いじめ自殺遺族に不利な裁判 問われる司法の良識
産経新聞 2012年10月27日(土)17時9分配信
「不当判決だ!」
今年7月9日、東京・霞が関の東京地裁103号法廷。提訴から5年半に及んだいじめ自殺訴訟を終え、閉廷した法廷内の静寂を破ったのは遺族側代理人の児玉勇二弁護士(69)の怒りに震える声だった。
平成17年10月、埼玉県北本市の中学1年、中井佑美さん=当時(12)=は遺書を残して自宅近くのマンション屋上から飛び降りた。遺書には《クラスの一部に勉強にテストのせいかも》と書かれていた。
一見、意味不明ともとれるが、遺族は、人のことを悪く言うことのない娘が必死に思いを訴えたものだと思った。だが、あいまいな文面がゆえに、自殺といじめの因果関係については「わからない」とされた。
その後、教師との交換日記などから同級生に顔を便器に押しつけられそうになったり、「うざい」「きもい」と言われたりしたいじめが浮かび上がった。

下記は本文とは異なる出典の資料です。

(** X6: the addresses of external stylesheets that the generator joins
    with [; ] are read back by [_format_css_rules] one per rule, each with
    a semicolon at its end, provided no address is empty, holds a
    semicolon, or has whitespace at either end. *)
Theorem X6_joined_addresses_read_back (external_urls : list string) :
  forallb plain_address external_urls = true ->
  HTMLConverter._format_css_rules
    (VStr (SimpleManifestGenerator.external_styles external_urls))
  = Ok (map (fun u => u ++ ";") external_urls).
Proof.
  unfold SimpleManifestGenerator.external_styles.
  destruct external_urls as [|u rest]; [reflexivity|].
  intros H. pose proof (split_joined u rest H) as Hsplit.
  unfold HTMLConverter._format_css_rules.
  assert (Ht : truthy (VStr (join "; " (u :: rest))) = true).
  { simpl in H. apply andb_true_iff in H as [Hu _].
    unfold plain_address in Hu.
    apply andb_true_iff in Hu as [Hu _]. apply andb_true_iff in Hu as [Hu _].
    apply andb_true_iff in Hu as [Hn _].
    destruct u; [discriminate|].
    destruct rest; reflexivity. }
  rewrite Ht. cbn [negb]. rewrite Hsplit. f_equal.
  change (forallb plain_address (u :: rest))
    with (plain_address u && forallb plain_address rest) in H.
  apply andb_true_iff in H as [Hu Hrest].
  match goal with |- flat_map ?f _ = _ => set (F := f) end.
  assert (piece : forall p v, plain_address v = true -> strip p = v ->
                              F p = [v ++ ";"]).
  { intros p v Hv Hp. subst F. cbv beta zeta. rewrite Hp.
    unfold plain_address in Hv.
    apply andb_true_iff in Hv as [Hv _]. apply andb_true_iff in Hv as [Hv _].
    apply andb_true_iff in Hv as [Hn Hs].
    rewrite Hn, (endswith_no_semicolon v Hs). reflexivity. }
  cbn [flat_map map].
  rewrite (piece u u Hu (proj2 (strip_spaced u Hu))).
  cbn [app]. f_equal. clear Hsplit Ht.
  induction rest as [|v rest IH]; [reflexivity|].
  simpl in Hrest. apply andb_true_iff in Hrest as [Hv Hrest].
  cbn [flat_map map].
  rewrite (piece (" " ++ v) v Hv (proj1 (strip_spaced v Hv))).
  cbn [app]. f_equal. apply IH, Hrest.
Qed.

Lemma X6_joined_addresses_read_back_witness :
  HTMLConverter._format_css_rules
    (VStr (SimpleManifestGenerator.external_styles
             ["https://example.com/a.css"; "https://example.com/b.css"]))
  = Ok (map (fun u => u ++ ";")
          ["https://example.com/a.css"; "https://example.com/b.css"]).
Proof.
  apply (X6_joined_addresses_read_back
           ["https://example.com/a.css"; "https://example.com/b.css"]).
  reflexivity.
Defined.

(** ** Dictionaries, continued *)

Section MoreDictionaries.

Lemma lookup_set_other (d : dict) (k k' : string) (v : value) :
  k <> k' -> lookup (set d k v) k' = lookup d k'.
Proof.
  intros Hne. induction d as [|[k0 v0] r IH]; simpl.
  - destruct (String.eqb k k') eqn:E; [apply String.eqb_eq in E; congruence|].
    reflexivity.
  - destruct (String.eqb k0 k) eqn:E; simpl.
    + apply String.eqb_eq in E. subst k0.
      destruct (String.eqb k k') eqn:E'; [apply String.eqb_eq in E'; congruence|].
      reflexivity.
    + destruct (String.eqb k0 k'); [reflexivity|exact IH].
Qed.

Lemma lookup_absent (d : dict) (k : string) :
  ~ In k (map fst d) -> lookup d k = None.
Proof.
  induction d as [|[k0 v0] r IH]; simpl; [reflexivity|].
  intros H. destruct (String.eqb k0 k) eqn:E.
  - apply String.eqb_eq in E. tauto.
  - apply IH. tauto.
Qed.

Lemma lookup_present (d : dict) (k : string) (v : value) :
  lookup d k = Some v -> In k (map fst d).
Proof.
  induction d as [|[k0 v0] r IH]; simpl; [discriminate|].
  destruct (String.eqb k0 k) eqn:E.
  - apply String.eqb_eq in E. tauto.
  - intros H. right. apply IH, H.
Qed.

Lemma keys_set (d : dict) (k : string) (v : value) :
  map fst (set d k v)
  = if has_key d k then map fst d else (map fst d +++ [k]).
Proof.
  unfold has_key. induction d as [|[k0 v0] r IH]; simpl; [reflexivity|].
  destruct (String.eqb k0 k) eqn:E; simpl; [reflexivity|].
  rewrite IH. destruct (lookup r k); reflexivity.
Qed.

Lemma distinct_keys_set (d : dict) (k : string) (v : value) :
  distinct_keys d -> distinct_keys (set d k v).
Proof.
  unfold distinct_keys. intros H. rewrite keys_set. unfold has_key.
  destruct (lookup d k) eqn:E; [exact H|].
  assert (Hk : ~ In k (map fst d)).
  { intros Hin. clear H. induction d as [|[k0 v0] r IH]; [destruct Hin|].
    simpl in E, Hin. destruct (String.eqb k0 k) eqn:E0; [discriminate|].
    destruct Hin as [->|Hin]; [rewrite String.eqb_refl in E0; discriminate|].
    apply IH; assumption. }
  clear E. induction (map fst d) as [|x l IH]; simpl.
  - constructor; [tauto|constructor].
  - inversion H as [|? ? Hx Hl]; subst. constructor.
    + rewrite in_app_iff. simpl. simpl in Hk. intuition.
    + apply IH; [exact Hl|]. simpl in Hk. tauto.
Qed.

(** [d.update(other)] followed by a lookup. *)
Lemma update_lookup (d other : dict) (k : string) :
  distinct_keys other ->
  lookup (update d other) k = overridden d other k.
Proof.
  unfold update, overridden, distinct_keys.
  revert d. induction other as [|[k0 v0] rest IH]; intros d H; [reflexivity|].
  simpl in H. inversion H as [|? ? Hk0 Hrest]; subst.
  simpl. rewrite (IH _ Hrest).
  destruct (String.eqb k0 k) eqn:E.
  - apply String.eqb_eq in E. subst k0.
    rewrite (lookup_absent rest k Hk0). apply lookup_set_same.
  - assert (k0 <> k) by (intros ->; rewrite String.eqb_refl in E; discriminate).
    rewrite lookup_set_other by assumption. reflexivity.
Qed.

End MoreDictionaries.

(** ** One attribute per name *)

Section Attributes.

Import HTMLConverter.

Variable py_repr : value -> result string.
Variable convert : value -> nat -> result string.
Variable styles : dict.
Variable indent : nat.

Lemma convert_children_attributes (l : list value) (st st' : element_state) :
  convert_children convert indent l st = Ok st' ->
  attributes st' = attributes st.
Proof.
  revert st. induction l as [|child more IH]; intros st; simpl.
  - now intros [= ->].
  - destruct (convert child (S indent)); [|discriminate]. simpl.
    intros H. apply IH in H. exact H.
Qed.

Lemma convert_item_distinct (st st' : element_state) (key : string) (v : value) :
  distinct_keys (attributes st) ->
  convert_item py_repr convert styles indent st key v = Ok st' ->
  distinct_keys (attributes st').
Proof.
  intros Hd. unfold convert_item.
  destruct (member key ["text"; "content"]).
  { returned. now intros [= <-]. }
  destruct (String.eqb key "children").
  { destruct v; try (intros H; apply convert_children_attributes in H;
                     now rewrite H);
      returned; now intros [= <-]. }
  destruct (String.eqb key "style").
  { unfold style_item. destruct (in_dict v styles) as [[|]|]; simpl;
      try discriminate; destruct v; intros [= <-];
      apply distinct_keys_set, Hd. }
  destruct (member key attribute_keys).
  { returned. intros [= <-]. apply distinct_keys_set, Hd. }
  destruct (_is_html_element key).
  { destruct v; returned; now intros [= <-]. }
  now intros [= <-].
Qed.

Lemma collect_items_distinct (d : dict) (st st' : element_state) :
  distinct_keys (attributes st) ->
  collect_items py_repr convert styles indent d st = Ok st' ->
  distinct_keys (attributes st').
Proof.
  revert st. induction d as [|[key v] rest IH]; intros st Hd; simpl.
  - now intros [= <-].
  - destruct (convert_item py_repr convert styles indent st key v) as [st1|]
      eqn:E; [|discriminate]. simpl.
    apply IH. eapply convert_item_distinct; eassumption.
Qed.

End Attributes.

(** X7: the attributes collected for an element have distinct names, so
    the start tag never repeats an attribute: when a named [style] and a
    [class] key meet in one node, the later one replaces the earlier. *)
Theorem X7_attributes_are_distinct
  (py_repr : value -> result string) (styles element : dict) (indent : nat)
  (st : HTMLConverter.element_state) :
  HTMLConverter.collect_items py_repr
    (HTMLConverter._convert_structure_to_html py_repr styles) styles indent
    element HTMLConverter.empty_state = Ok st ->
  distinct_keys (HTMLConverter.attributes st).
Proof.
  apply collect_items_distinct. constructor.
Qed.

Lemma X7_attributes_are_distinct_witness :
  distinct_keys
    (HTMLConverter.attributes
       {| HTMLConverter.tag_name := None;
          HTMLConverter.attributes := [("class", VStr "wide")];
          HTMLConverter.collected := ["Hi"] |}).
Proof.
  apply (X7_attributes_are_distinct (fun _ => Ok "")
           [("box", VStr "color: red;")]
           [("style", VStr "box"); ("text", VStr "Hi"); ("class", VStr "wide")]
           0).
  reflexivity.
Defined.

両親は「いじめはなかった」と主張する市と国を提訴したが、裁判所は両親が訴えるいじめについて「不愉快な思いを抱くことがあっても自殺原因とまで認められない」と消極的に評価し、訴えを全面棄却した。
国立教育政策研究所の滝充(たき・みつる)総括研究官(58)は「『うざい』などの言葉の暴力は状況次第でたった1回でも自殺につながることもありうる」と指摘する。
◆裁判は遺族不利
「学校はひとつの『密室』だ」。いじめで子供を失った遺族の多くがこうした失望感にとらわれる。子供は心配をかけたくないと、親に被害を明かさないケースも少なくない。遺族は学校の調査に頼るほかないが、いじめで自殺した子供の遺族らでつくるNPO「ジェントルハートプロジェクト」(川崎市)理事の武田さち子さん(54)は「責任を問われる学校は平気で事実を隠蔽(いんぺい)する。裁判に備え恣意(しい)的でおざなりな調査をしていると思わざるを得ないケースもある」と話す。
ある遺族は子供の自殺直後、校長から「ところで裁判されますか」と聞かれた。「今は考えていない」と答えると校長は安堵(あんど)の表情を浮かべたという。
裁判になった場合、遺族は情報量で圧倒的に不利だが、いじめが自殺の原因になったと立証する責任は遺族側に課されている。20年間の裁判官経験がある多田元(はじめ)弁護士(68)は「裁判の構造が遺族に不利な形となっていることは否めない」と語る。
判決は独立の原則がある個々の裁判官によって左右される。「突き詰めると、裁判官が社会で起こっている事実に共感できるかどうかだ。共感能力が低いと、公のやることに間違いはないと学校や役所の立場に軸足を置き、遺書の文言など目に見える直接的な証拠にこだわる傾向がある」
児玉弁護士は判決について、「佑美さんの苦しみへの共感は全くなく、憤りを抑えられなかった」と話し、こう続けた。「裁判所のいじめ問題への無理解が教育現場の隠蔽に力を与え、期せずしていじめを助長する構図ができあがっている」
◆社会の関心で変化
判決が出た2日後の7月11日、大津市の中2男子の自殺問題で警察が学校や市教委を家宅捜索する事態に発展し、いじめが社会問題化した。児玉弁護士は「高まった関心は司法を変える追い風となる」と話す。
社会問題化する風潮が司法判断を変えた例がある。大手広告代理店「電通」の男性社員が過労で自殺した「電通事件」だ。12年に和解が成立したが、地裁、高裁、最高裁のいずれも、判例では慎重だった長時間労働と自殺の因果関係を認めた。背景には長時間労働が鬱病を引き起こした結果の自殺件数が急増し、社会問題化した経緯があった。
中井佑美さんの裁判は23日、東京高裁で控訴審が始まる。児玉弁護士は訴える。「いじめ問題で教育現場の隠蔽体質を変えられるかどうかは司法の良識にかかっている」
【用語解説】中井佑美さん事件
平成17年10月11日、埼玉県北本市の中学1年、中井佑美さん=当時(12)=がマンションから飛び降り自殺。同級生の証言などから日常的にいじめがあったことが判明した。遺書の最後は「これから楽しい事もあるけど、つらい、いやな事は何億倍もあるから。いそがしい時にごめんなさい。私、お母さん大好きなのにね」と結ばれていた。